2072194 7.7h IMMEDIATE zen-disco-node_failed([polloi-node-dc090774][RTolJcurQ1quNoC7mHjLSw][anon-polloi-famin-seventhreetwosrcc-polloi-39-139][inet[/10.100.39.139:29300]]{data=false, client=true}), reason transport disconnected
2072842 7.7h IMMEDIATE zen-disco-node_failed([polloi-node-c9cf794d][T4lAoXYOSgSF8awZhcX33Q][anon-polloi-famin-seventhreetwosrcc-polloi-39-139][inet[/10.100.39.139:29300]]{data=false, client=true}), reason transport disconnected
2073587 7.7h IMMEDIATE zen-disco-node_failed([polloi-node-c9cf794d][T4lAoXYOSgSF8awZhcX33Q][anon-polloi-famin-seventhreetwosrcc-polloi-39-139][inet[/10.100.39.139:29300]]{data=false, client=true}), reason transport disconnected
2073738 7.7h IMMEDIATE zen-disco-node_failed([polloi-node-ac6c5562][Srl7SEs_QkOYyG0USzyfUg][anon-polloi-famin-seventhreetwosrcc-polloi-39-139][inet[/10.100.39.139:29300]]{data=false, client=true}), reason transport disconnected
2074334 7.6h IMMEDIATE zen-disco-node_failed([polloi-node-c9cf794d][T4lAoXYOSgSF8awZhcX33Q][anon-polloi-famin-seventhreetwosrcc-polloi-39-139][inet[/10.100.39.139:29300]]{data=false, client=true}), reason transport disconnected
2075085 7.6h IMMEDIATE zen-disco-node_failed([polloi-node-8f766892][L-bdY30xRWy6T64MnIV3Rw][anon-polloi-famin-seventhreetwosrcc-polloi-44-9][inet[/10.100.44.9:29300]]{data=false, client=true}), reason transport disconnected
2075270 7.6h IMMEDIATE zen-disco-node_failed([polloi-node-91112d2e][H8_CQKTBTjaBAsX_LyUhyw][anon-polloi-famin-seventhreetwosrcc-polloi-39-139][inet[/10.100.39.139:29300]]{data=false, client=true}), reason transport disconnected
2075831 7.5h IMMEDIATE zen-disco-node_failed([polloi-node-96d0f116][GeU0XNjcQXudnSg5jr3m9w][anon-polloi-famin-seventhreetwosrcc-polloi-44-9][inet[/10.100.44.9:29300]]{data=false, client=true}), reason transport disconnected

These nodes are terminated and not part of cluster anymore. But even then ES somehow thinks they are...

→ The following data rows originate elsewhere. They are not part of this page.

Definition insert (key value : Z) : M SWorld bool :=
  _ ← before_operation;
  done ← (cached ← has_cache;
          if negb cached then mret false
          else
            hit ← scache_search key;
            ok ← (match hit with
                  | None => mret false
                  | Some (e, start, end_, page) =>
                      match get_leaf_from_cache_entry start end_ page key with
                      | None => raise OutOfBounds
                      | Some cached_address =>
                          root ← get_root_offset;
                          ok ← insert_to_leaf depth cached_address key value root 0 true;
                          _ ← (if (ok : bool) then on_kv (stats_if record_cache_hit) else scache_invalidate (Some e));
                          mret ok
                      end
                  end);
            _ ← (if (ok : bool) then mret tt else on_kv (stats_if record_cache_miss));
            mret ok);
  if (done : bool) then mret true
  else
    root ← get_root_offset;
    r ← loop 1000002 (insert_step key value root) (0, root, SearchResult_init);
    match r with inl _ => raise OutOfFuel | inr b => mret b end.

(** ** Reading *)

(** The position, [from_cache], [cached_entry] and the result the searches share;
    [inr] is the value found. *)
Definition read_step (key : Z) (root : GlobalAddress) (st : GlobalAddress * bool * option Ent * SearchResult) :
    M SWorld (GlobalAddress * bool * option Ent * SearchResult + option Z) :=
  let '(p, from_cache, cached_entry, result) := st in
  r ← search_node p key result false;
  let result := r.2 in
  if negb r.1 then
    if (from_cache : bool) then
      _ ← (match cached_entry with
           | None => mret tt
           | Some e => _ ← scache_invalidate (Some e); on_kv (stats record_cache_miss)
           end);
      mret (inl (root, false, cached_entry, result))
    else mret (inl (p, from_cache, cached_entry, result))
  else
    _ ← (match cached_entry with None => mret tt | Some _ => on_kv (stats_if record_cache_hit) end);
    let again p := mret (inl (p, from_cache, None, result)) in
    if sr_is_leaf result then
      if negb (sr_val result =? value_min) then mret (inr (Some (sr_val result)))
      else if negb (slibing result =? Null) then again (slibing result)
      else mret (inr None)
    else again (if slibing result =? Null then sr_next_level result else slibing result).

Also, after relocations were kicked off, I started seeing this -

marked shard as initializing, but shard state is [POST_RECOVERY], mark shard as started

And then relocations do not happen, they just get stuck. Trying to change cluster settings also fails because the task gets queued up at the end of pending tasks. Here is what cluster health output looks like

curl localhost:9200/_cluster/health?pretty
{
"cluster_name" : "xxxx_elasticsearch",
"status" : "green",
"timed_out" : false,
"number_of_nodes" : 120,
"number_of_data_nodes" : 30,
"active_primary_shards" : 8603,
"active_shards" : 25809,
"relocating_shards" : 360,
"initializing_shards" : 0,
"unassigned_shards" : 0,
"delayed_unassigned_shards" : 0,
"number_of_pending_tasks" : 288770,
"number_of_in_flight_fetch" : 0
}

Any clues on whats going on?


(Mark Walkom) #2

Do you have a lot of clients, or....?

You should upgrade to 2.X, with the high node count, any cluster state update needs to be sent in full to all nodes.


(system) #3